Eu me encolho, apreensiva. Syntia tinha justamente acabado de sair de uma de suas internações de quase um mês, estaria ela começando a caducar? Ela se inclina para mim e confessa: é o padre.

Quase engasgo. O padre, que foi chamado pela família, ao que sei, para a extrema unção?

E Syntia me conta tudo.

Que o padre, bonitão, afastou toda a família e pediu pra ficar a sós com ela no quarto. No primeiro dia, conversaram todo aquele blábláblá e lerolero da igreja e a Syntia foi logo avisando que estas catolicices não faziam parte da vida dela, que, há anos, freqüentava era terreiro de umbanda. E, como é de seu costume, foi torcendo as palavras do padre, com sua música e seu riso, falando de todas as alegrias pelas quais era bem grata à vida, e de todas as boas lembranças que colecionara ao longo da existência, e que estava, como sempre esteve, mais do que bem preparada para morrer a qualquer tempo e a qualquer hora, certa de que tinha feito seu trabalho de formiguinha e plantado suas sementinhas aqui e ali ao longo do caminho.

Aí o padre a abraçou forte e pediu para voltar nos dias seguintes, só para conversar, mas que ela mantivesse as conversas em segredo, e ela, inocentemente, concordou. E, a partir daí, toca o padre a vir todos os dias, entrando com ar compungido e saindo risonho. Pois, no segundo dia, sapecou-lhe um beijo na boca e declarou-se ardentemente apaixonado, passando das palavras aos gestos, trancando a porta, tirando a roupa de Syntia e ignorando todas as recomendações médicas, pois, se vamos todos morrer mesmo, que morramos amando, filosofia bem de acordo com a de Syntia.

E agora, que ela teve alta, o padre aparece lá na casa dela, tarde sim, tarde também, para os seus momentozinhos de amor.

Minha primeira reação foi de indignação. Como é que aquele safado tira proveito de uma mulher doente, quase inválida, e a inocente da Syntia nem percebe que está sendo usada? Mal ouço as novas letras de música que ela está compondo para o novo amado, até que uma frase carinhosa desperta meu entendimento.

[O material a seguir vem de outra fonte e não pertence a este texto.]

(* ===== verification/Bucket.v ===== *)
(** * A bucket of BigHash

    [src/cachelib/navy/bighash/Bucket.{h,cpp}]: the entries of one bucket in
    a [BucketStorage], found by key, inserted with FIFO eviction and removed.
    A bucket is also [bucketSize] bytes on the device; [ofBytes]/[toBytes] are
    the packed layout the code reaches by [reinterpret_cast].

    Callbacks: [checkExpired] is an optional predicate on a value; the
    optional [destructorCb] changes a state [W] of the caller's. *)

From S2P Require Import Prelude Bytes BucketStorage.
From stdpp Require Import base tactics numbers list.

#[local] Open Scope Z_scope.
#[local] Open Scope cachelib_scope.

(** [HashedKey] ([src/cachelib/common/Hash.h]). *)
Record HashedKey : Type := mkHK { key : bytes; keyHash : Z }.

#[export] Instance HashedKey_eq_dec : EqDecision HashedKey.
Proof. solve_decision. Defined.

Inductive DestructorEvent : Type := Recycled | Removed | PutFailed.

(** [navy::checksum], which is folly's crc32 from 0. *)
Class Crc32 : Type := crc32 : bytes -> Z.

(** ** [details::BucketEntry]: an entry at an offset of the storage *)
Module BucketEntry.

Definition kSize : Z := 16.

Definition computeSize (keySize valueSize : Z) : Z := u32 (kSize + keySize + valueSize).

(** What the constructor writes: the two sizes, the hash, the key, the value. *)
Definition entryBytes (hk : HashedKey) (value : bytes) : bytes :=
  le32 (u32 (zlen (key hk))) ++ le32 (u32 (zlen value)) ++ le64 (keyHash hk)
  ++ key hk ++ value.

(** [BucketEntry::create] at a view of the storage. *)
Definition create (d : bytes) (storage : BufferView) (hk : HashedKey) (value : bytes)
    : res bytes :=
  let? o := view_offset storage in store d o (entryBytes hk value).

Definition keySize_ (d : bytes) (o : Z) : res Z := load32 d o.
Definition valueSize_ (d : bytes) (o : Z) : res Z := load32 d (o + 4).
Definition entryKeyHash (d : bytes) (o : Z) : res Z := load64 d (o + 8).

Definition entryKey (d : bytes) (o : Z) : res BufferView :=
  let? ks := keySize_ d o in Ok (mkView ks (Some (o + kSize))).

Definition entryValue (d : bytes) (o : Z) : res BufferView :=
  let? ks := keySize_ d o in
  let? vs := valueSize_ d o in
  Ok (mkView vs (Some (o + kSize + ks))).

(** [hashedKey()], with the key's bytes read. *)
Definition hashedKey (d : bytes) (o : Z) : res HashedKey :=
  let? kv := entryKey d o in
  let? k := view_bytes d kv in
  let? h := entryKeyHash d o in
  Ok (mkHK k h).

(** [hk == hashedKey()]: hashes, then sizes, then bytes. *)
Definition keyEqualsTo (d : bytes) (o : Z) (hk : HashedKey) : res bool :=
  let? h := entryKeyHash d o in
  if negb (keyHash hk =? h) then Ok false else
  let? ks := keySize_ d o in
  if negb (zlen (key hk) =? ks) then Ok false else
  let? k := load d (o + kSize) ks in
  Ok (bytesEqual (key hk) k (length (key hk))).

End BucketEntry.

Module Bucket.
Import BucketEntry.

Record t : Type := mk {
  checksum_ : Z;
  generationTime_ : Z;
  storage_ : BucketStorage.t
}.

Definition kHeaderSize : Z := 24.

Definition set_storage (s : BucketStorage.t) (b : t) : t :=
  mk (checksum_ b) (generationTime_ b) s.
Definition setChecksum (c : Z) (b : t) : t := mk c (generationTime_ b) (storage_ b).

Definition size (b : t) : Z := BucketStorage.numAllocations (storage_ b).
Definition remainingBytes (b : t) : Z := BucketStorage.remainingCapacity (storage_ b).

(** ** The packed layout *)

Definition toBytes (b : t) : bytes :=
  le32 (checksum_ b) ++ le64 (generationTime_ b) ++
  le32 (BucketStorage.capacity (storage_ b)) ++
  le32 (BucketStorage.numAllocations (storage_ b)) ++
  le32 (BucketStorage.endOffset_ (storage_ b)) ++ BucketStorage.data_ (storage_ b).

(** The buffer reinterpreted as a [Bucket]: the fields read in place. *)
Definition ofBytes (v : bytes) : res t :=
  let? c := load32 v 0 in
  let? g := load64 v 4 in
  let? cap := load32 v 12 in
  let? n := load32 v 16 in
  let? e := load32 v 20 in
  let? d := load v kHeaderSize (zlen v - kHeaderSize) in
  Ok (mk c g (BucketStorage.mk cap n e d)).

Definition computeChecksum `{Crc32} (v : bytes) : res Z :=
  let? d := load v 4 (zlen v - 4) in Ok (crc32 d).

(** Placement [new] of a bucket: the header fields are set, the bytes after
    them are left as they are. *)
Definition initNew (v : bytes) (generationTime : Z) : res t :=
  let? d := load v kHeaderSize (zlen v - kHeaderSize) in
  Ok (mk 0 generationTime (BucketStorage.mk (u32 (zlen v - kHeaderSize)) 0 0 d)).

(** ** Lookups *)

Definition data (b : t) : bytes := BucketStorage.data_ (storage_ b).

(** [getIteratorEntry(itr)]: the entry's offset. *)
Definition getIteratorEntry (itr : BucketStorage.Allocation) : res Z :=
  view_offset (BucketStorage.view itr).

Definition find (b : t) (hk : HashedKey) : res BufferView :=
  let? r := BucketStorage.forEach (storage_ b) (fun itr _ =>
    let? o := getIteratorEntry itr in
    let? e := keyEqualsTo (data b) o hk in
    if e then let? v := entryValue (data b) o in Ok (inr v) else Ok (inl tt)) tt in
  match r with inr v => Ok v | inl _ => Ok nullView end.

(** Iterators. *)
Definition getFirst (b : t) : res BucketStorage.Allocation := BucketStorage.getFirst (storage_ b).
Definition getNext (b : t) (itr : BucketStorage.Allocation) : res BucketStorage.Allocation :=
  BucketStorage.getNext (storage_ b) itr.
Definition iterKeyHash (b : t) (itr : BucketStorage.Allocation) : res Z :=
  let? o := getIteratorEntry itr in entryKeyHash (data b) o.

(** A [std::string] built from a [char] pointer: the bytes up to the first zero. A pointer
    with no zero after it in the buffer is read past its end. *)
Fixpoint cstring (d : bytes) : res bytes :=
  match d with
  | [] => Throw UndefinedBehavior
  | x :: d => if x =? 0 then Ok [] else let? r := cstring d in Ok (x :: r)
  end.

(** [randOffset] is the random number drawn below [capacity]. *)
Definition getRandomAlloc (b : t) (randOffset : Z) : res (bytes * BufferView) :=
  let? r := BucketStorage.forEach (storage_ b) (fun itr _ =>
    let? offset := BucketStorage.getOffset itr in
    if randOffset <? offset + v_size (BucketStorage.view itr) then
      let? o := getIteratorEntry itr in
      let? kv := entryKey (data b) o in
      let? ko := view_offset kv in
      let? k := cstring (drop (Z.to_nat ko) (data b)) in
      let? v := entryValue (data b) o in
      Ok (inr (k, v))
    else Ok (inl tt)) tt in
  match r with inr x => Ok x | inl _ => Ok ([], nullView) end.

(** ** Updates *)
Section Updates.
Context {W : Type}.

Definition DestructorCallback : Type := option (HashedKey -> bytes -> DestructorEvent -> W -> W).
Definition ExpiredCheck : Type := option (bytes -> bool).

Context (checkExpired : ExpiredCheck) (destructorCb : DestructorCallback).

Definition onStorage {A} (m : M BucketStorage.t A) : M (t * W) A := fun bw =>
  let '(r, s) := m (storage_ (fst bw)) in (r, (set_storage s (fst bw), snd bw)).

(** [if (destructorCb) destructorCb(entry->hashedKey(), entry->value(), ev)]. *)
Definition callDestructor (d : bytes) (o : Z) (ev : DestructorEvent) (w : W) : res W :=
  match destructorCb with
  | None => Ok w
  | Some cb =>
      let? hk := hashedKey d o in
      let? vv := entryValue d o in
      let? v := view_bytes d vv in
      Ok (cb hk v ev w)
  end.

(** The loop of [removeExpired] with the allocations to remove, the number
    of evictions and the callback's state. *)
Definition expiredBody (check : bytes -> bool) (d : bytes) (itr : BucketStorage.Allocation)
    (acc : list BucketStorage.Allocation * Z * W)
    : res (list BucketStorage.Allocation * Z * W + unit) :=
  let '(removed, evictions, w) := acc in
  let? o := getIteratorEntry itr in
  let? vv := entryValue d o in
  let? v := view_bytes d vv in
  if negb (check v) then Ok (inl acc) else
  let? w := callDestructor d o Recycled w in
  Ok (inl (removed ++ [itr], u32 (evictions + 1), w)).

Definition removeExpired : M (t * W) Z :=
  match checkExpired with
  | None => ret 0
  | Some check =>
      let! bw := get in
      let! r := lift (BucketStorage.forEach (storage_ (fst bw))
                  (expiredBody check (data (fst bw))) ([], 0, snd bw)) in
      match r with
      | inr _ => throw UndefinedBehavior
      | inl (removed, evictions, w) =>
          do! modify (fun bw => (fst bw, w)) in
          do! onStorage (BucketStorage.removeAll removed) in
          ret evictions
      end
  end.

(** The eviction loop of [makeSpace]; it leaves with the last allocation to
    evict. *)
Definition evictBody (d : bytes) (requiredSize : Z) (itr : BucketStorage.Allocation)
    (acc : Z * Z * W) : res (Z * Z * W + BucketStorage.Allocation * Z * W) :=
  let '(evictions, curFreeSpace, w) := acc in
  let evictions := u32 (evictions + 1) in
  let? o := getIteratorEntry itr in
  let? w := callDestructor d o Recycled w in
  let curFreeSpace :=
    u32 (curFreeSpace + BucketStorage.slotSize (v_size (BucketStorage.view itr))) in
  if requiredSize <=? curFreeSpace then Ok (inr (itr, evictions, w))
  else Ok (inl (evictions, curFreeSpace, w)).

(** [(evictions, evictionExpired)]. Running off the end of the storage breaks
    the [XDCHECK] of the loop and dereferences a null iterator. *)
Definition makeSpace (size : Z) : M (t * W) (Z * Z) :=
  let requiredSize := BucketStorage.slotSize size in
  let! free := gets (fun bw => remainingBytes (fst bw)) in
  if requiredSize <=? free then ret (0, 0) else
  let! evictionExpired := removeExpired in
  let! curFreeSpace := gets (fun bw => remainingBytes (fst bw)) in
  if (0 <? evictionExpired) && (requiredSize <=? curFreeSpace)
  then ret (evictionExpired, evictionExpired) else
  let! bw := get in
  let! r := lift (BucketStorage.forEach (storage_ (fst bw))
              (evictBody (data (fst bw)) requiredSize)
              (evictionExpired, curFreeSpace, snd bw)) in
  match r with
  | inl _ => throw UndefinedBehavior
  | inr (itr, evictions, w) =>
      do! modify (fun bw => (fst bw, w)) in
      do! onStorage (BucketStorage.removeUntil itr) in
      ret (evictions, evictionExpired)
  end.

Definition insert (hk : HashedKey) (value : bytes) : M (t * W) (Z * Z) :=
  let size := computeSize (u32 (zlen (key hk))) (u32 (zlen value)) in
  let! r := makeSpace size in
  let! alloc := onStorage (BucketStorage.allocate size) in
  let! bw := get in
  let! d := lift (create (data (fst bw)) (BucketStorage.view alloc) hk value) in
  do! onStorage (modify (BucketStorage.set_data d)) in
  ret r.

Definition remove (hk : HashedKey) : M (t * W) Z :=
  let! bw := get in
  let d := data (fst bw) in
  let! r := lift (BucketStorage.forEach (storage_ (fst bw)) (fun itr _ =>
    let? o := getIteratorEntry itr in
    let? e := keyEqualsTo d o hk in
    Ok (if e : bool then inr itr else inl tt)) tt) in
  match r with
  | inl _ => ret 0
  | inr itr =>
      let! o := lift (getIteratorEntry itr) in
      let! w := lift (callDestructor d o Removed (snd bw)) in
      do! modify (fun bw => (fst bw, w)) in
      do! onStorage (BucketStorage.remove itr) in
      ret 1
  end.
End Updates.
End Bucket.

Quem está usando quem? Minha amiga Syntia está no lucro. Quem poderia encontrar um namorado dentro de uma enfermaria para doentes graves? Só Syntia, mesmo. E quem é que diz que o homem não foi mesmo capturado pela alma alegre e resiliente de minha amiga? Que, sobre todos os outros aspectos, é merecedora de todo o amor do mundo?

Ponho-me a rir.

- Syntia, quem diria, você tirando o padre do bom caminho!

E ela, a piscar os olhos, marota:

- Bem, você sabe, eu posso, não sou católica. Porque vou dizer não aos presentes da vida?